Günter Gerhard Schilder (Vienna, born February 18, 1942), is a Dutch leading historian of cartography and for many years held the world's only chair in the history of cartography at the Utrecht University from 1981 to 2004.

== Biography ==
After gymnasium he studied geography and history. He obtained his doctorate on March 16, 1970 at the University of Vienna with his thesis Der Anteil der Niederländer an der Entdeckung von Australien bis Abel Jansz. Tasman und dessen Niederschlag in der Kartographie (The Dutch Participation in the Discovery of Australia till Abel Jansz. Tasman and its Reflection in Cartography). In 1971 he joined Utrecht University as an assistant to Cornelis Koeman. On March 10, 1981, he was appointed as professor at the Interfaculty of Geography and Prehistory of Utrecht University, where he took early emirate on September 1, 2004.

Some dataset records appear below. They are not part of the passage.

Ltac four := refine (conj _ (conj _ (conj _ _))).
Lemma stream_loop_spec fuel : ∀ w s es,
  visible ctx id w → written w id after s es →
  ∃ waiting s' w' es', stream_loop fuel ctx id s w = (Ok (waiting, s'), w') ∧
    later w w' ∧ written w' id after s' es' ∧
    (unbroken → 0 < fuel → ended w → es' = drop (Z.to_nat after) (log w' id)).
Proof.
  induction fuel as [|fuel IH]; intros w s es Hv Hw.
  { exists true, s, w, es. four; [done|apply later_refl, Hv|done|lia]. }
  cbn [stream_loop]. unfold mbind at 1, M_bind at 1.
  destruct (serve_spec Ho (GetRun ctx id) w (proj1 Hv)) as (w1 & -> & Hl1).
  pose proof (later_visible _ _ _ _ Hv Hl1) as Hv1. pose proof (written_later _ _ _ _ _ _ Hl1 Hw) as Hw1.
  destruct (visible_GetRun ctx id w1 Hv1) as (r & -> & Hr). cbn [fst snd]. rewrite streamTerminal_phase.
  destruct (terminal_phase (run_phase r)) eqn:Hterm.
  { destruct (read_write w1 s es Hv1 Hw1) as (ok & s' & w' & es' & Hl & Hwr & Hun & Hfull & Hk).
    rewrite Hk. exists false, s', w', es'. four; [done|by eapply later_trans|done|auto]. }
  assert (Hnot : ended w → False).
  { intros Hend. destruct (ended_later w w1 Hend Hl1) as (r' & Hr' & Ht'). congruence. }
  unfold mbind at 1, M_bind at 1. unfold host. set (w2 := mkWorld (w_tick w1 + 1) (w_st w1)).
  assert (Hl2 : later w w2) by (eapply later_trans; [exact Hl1|apply later_tick, Hv1]).
  pose proof (later_visible _ _ _ _ Hv Hl2) as Hv2. pose proof (written_later _ _ _ _ _ _ Hl2 Hw) as Hw2.
  destruct (wake_at (w_tick w1)).
  - exists false, s, w2, es. four; try done.
  - unfold mbind, M_bind. destruct (write_spec keepalive s w2) as (ok & -> & _).
    set (w3 := mkWorld (w_tick w2 + 1) (w_st w2)).
    assert (Hl3 : later w w3) by (eapply later_trans; [exact Hl2|apply later_tick, Hv2]).
    pose proof (written_later _ _ _ _ _ _ Hl3 Hw) as Hw3.
    destruct ok; [|exists false, s, w3, es; four; try done; by intros _ _ ?%Hnot].
    destruct (IH w3 (mkStream (sm_after s) (sm_written s +:+ keepalive)) es) as (waiting & s' & w' & es' & -> & Hl & Hwr & _).
    { exact (later_visible _ _ _ _ Hv Hl3). }
    { destruct Hw3 as ((chunks & Ht & Hs) & Hp & Hsa). split_and!; [|done|done].
      exists (chunks ++ [Alive]). cbn [sm_written]. rewrite Ht, text_snoc, sent_app, Hs. by rewrite app_nil_r. }
    exists waiting, s', w', es'. four; [done|by eapply later_trans|done|by intros _ _ ?%Hnot].
  - destruct (read_write w2 s es Hv2 Hw2) as (ok & s' & w3 & es3 & Hl & Hwr & _ & _ & Hk). rewrite Hk.
    assert (Hl3 : later w w3) by by eapply later_trans.
    destruct ok; [|exists false, s', w3, es3; four; try done; by intros _ _ ?%Hnot].
    destruct (IH w3 s' es3 (later_visible _ _ _ _ Hv Hl3) Hwr) as (waiting & s4 & w4 & es4 & -> & Hl4 & Hwr4 & _).
    exists waiting, s4, w4, es4. four; [done|by eapply later_trans|done|by intros _ _ ?%Hnot].
Qed.

Definition empty_stream : Stream := mkStream after "".
Lemma written_empty w : written w id after empty_stream [].
Proof. split_and!; [by exists []|apply prefix_nil|simpl; lia]. Qed.

(** The answer to a reader: an event stream whose text is the events behind the
    cursor, in order, up to some point; to the end of the log when the run had
    ended before. *)
Lemma stream_answer rounds r w :
  visible ctx id w → stream_after r = Some after →
  ∃ w' chunks, streamEvents rounds id ctx r w =
      (Ok (mkHttpResponse http_StatusOK stream_header None (text chunks)), w') ∧
    later w w' ∧ sent chunks `prefix_of` drop (Z.to_nat after) (log w' id) ∧
    (unbroken → 0 < rounds → ended w → sent chunks = drop (Z.to_nat after) (log w' id)).
Proof.
  intros Hv Ha. unfold streamEvents. rewrite Ha.
  destruct (read_write w empty_stream [] Hv (written_empty w)) as (ok & s & w1 & es & Hl & Hw & Hun & Hfull & Hk).
  change after with (sm_after empty_stream) at 1. change (mkStream after "") with empty_stream.
  erewrite Hk. destruct ok.
  - unfold mbind, M_bind.
    destruct (stream_loop_spec rounds w1 s es (later_visible _ _ _ _ Hv Hl) Hw) as
      (waiting & s' & w' & es' & -> & Hl' & ((chunks & Ht & Hs) & Hp & _) & Hend).
    exists w', chunks. cbn [snd]. rewrite Ht, Hs. split_and!; [done|by eapply later_trans|done|].
    intros Hu Hr He. apply Hend; [done..|]. by eapply ended_later.
  - destruct Hw as ((chunks & Ht & Hs) & Hp & _). exists w1, chunks. rewrite Ht, Hs. split_and!; [done..|].
    intros Hu _ _. by specialize (Hun Hu).
Qed.
End server.

(** ** Lines *)
Definition free_of (c : Ascii.ascii) (s : string) : Prop := has_char c s = false.
Lemma free_app c a b : free_of c a → free_of c b → free_of c (a +:+ b).
Proof. unfold free_of. rewrite has_char_app. by intros -> ->. Qed.

Definition cr_byte : Ascii.ascii := byte_of 13.
(** A line as the server writes it: no line feed, no carriage return, not empty. *)
Definition whole_line (s : string) : Prop := s ≠ "" ∧ free_of newline s ∧ free_of cr_byte s.

Lemma Split_line line rest : free_of newline line → Split (line +:+ nl +:+ rest) newline = line :: Split rest newline.
Proof. intros Hl. exact (split_segment newline line rest "" Hl). Qed.
Lemma Split_nonempty s c : Split s c ≠ [].
Proof. unfold Split. generalize "". induction s as [|d s IH]; intros cur; simpl; [done|]. by case_bool_decide. Qed.

Lemma scan_lines_cons line rest : free_of newline line → scan_lines (line +:+ nl +:+ rest) = drop_cr line :: scan_lines rest.
Proof.
  intros Hl. unfold scan_lines. rewrite Split_line by done. pose proof (Split_nonempty rest newline) as Hne.
  destruct (Split rest newline) as [|x l]; [done|]. rewrite last_cons_cons.
  by destruct (last (x :: l) =s Some "").
Qed.
Lemma scan_lines_last line : free_of newline line → line ≠ "" → scan_lines line = [drop_cr line].
Proof.
  intros Hl Hne. unfold scan_lines, Split. rewrite split_last by done. change (str_rev "" +:+ line) with line.
  cbn [last]. by rewrite bool_decide_eq_false_2 by congruence.
Qed.

Lemma drop_cr_whole line : free_of cr_byte line → drop_cr line = line.
Proof.
  intros Hf. unfold drop_cr, HasSuffix, cr. change (String.length (String (byte_of 13) "")) with 1.
  destruct (_ && _) eqn:E; [exfalso|done]. apply andb_true_iff in E as [Hlen%Nat.leb_le He%bool_decide_eq_true].
  revert Hf. unfold free_of. rewrite <- (str_take_drop (String.length line - 1) line), has_char_app, He. simpl.
  by rewrite orb_true_r.
Qed.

Günter Schilder can rightly be called the godfather of modern Dutch historical cartography and works closely with colleagues at home and abroad, many of whom were his students. One of Schilder's great achievements was the founding of Explokart, of which he was director from 1981 to 2007, a special unit of Utrecht University that focuses on examining cartographic documents from previous centuries, examining the relationships between exploratory voyages and the people and crafts involved in making the resulting maps. Up till 2002 Explokart published 20 cartobibliographies.

One of his pioneering works was the nine-part facsimile series Monumenta Cartographica Neerlandica. At an early stage the objectives were set as: the disclosure and inventory of map and atlas production in Amsterdam in the late sixteenth and early seventeenth centuries, focusing on the Dutch participation in the early geographical discoveries, and the conservation, restoration and production of facsimiles of those maps to safeguard this material for the future.

== Awards ==
On 21 March 2019, the seventeenth Menno Hertzberger Prize was awarded to prof.em.dr. Günter Schilder for his entire oeuvre, in particular Early Dutch maritime cartography.

== Bibliography==
A complete overview of all his publications can be found at Publicaties Günter Schilder.

== Literature ==
- Libellus amicorum Günter Schilder. Caert-Thresoor, 11e jrg, 1992, nr. 1. On the occasion of his 50th birthday.
- Paula van Gestel-van het Schip and Peter van der Krogt. Mappae antiquae : liber amicorum Günter Schilder : vriendenboek ter gelegenheid van zijn 65ste verjaardag = essays on the occasion of his 65th birthday ... . 't Goy-Houten, Hes & De Graaf, 2007 ISBN 978-90-6194-479-9. Utrechtse historisch-cartografische studies, , 6. Summaries.
- Peter Reynders. Gunter Schilder--the Great Man of Maps. On: The Free Library.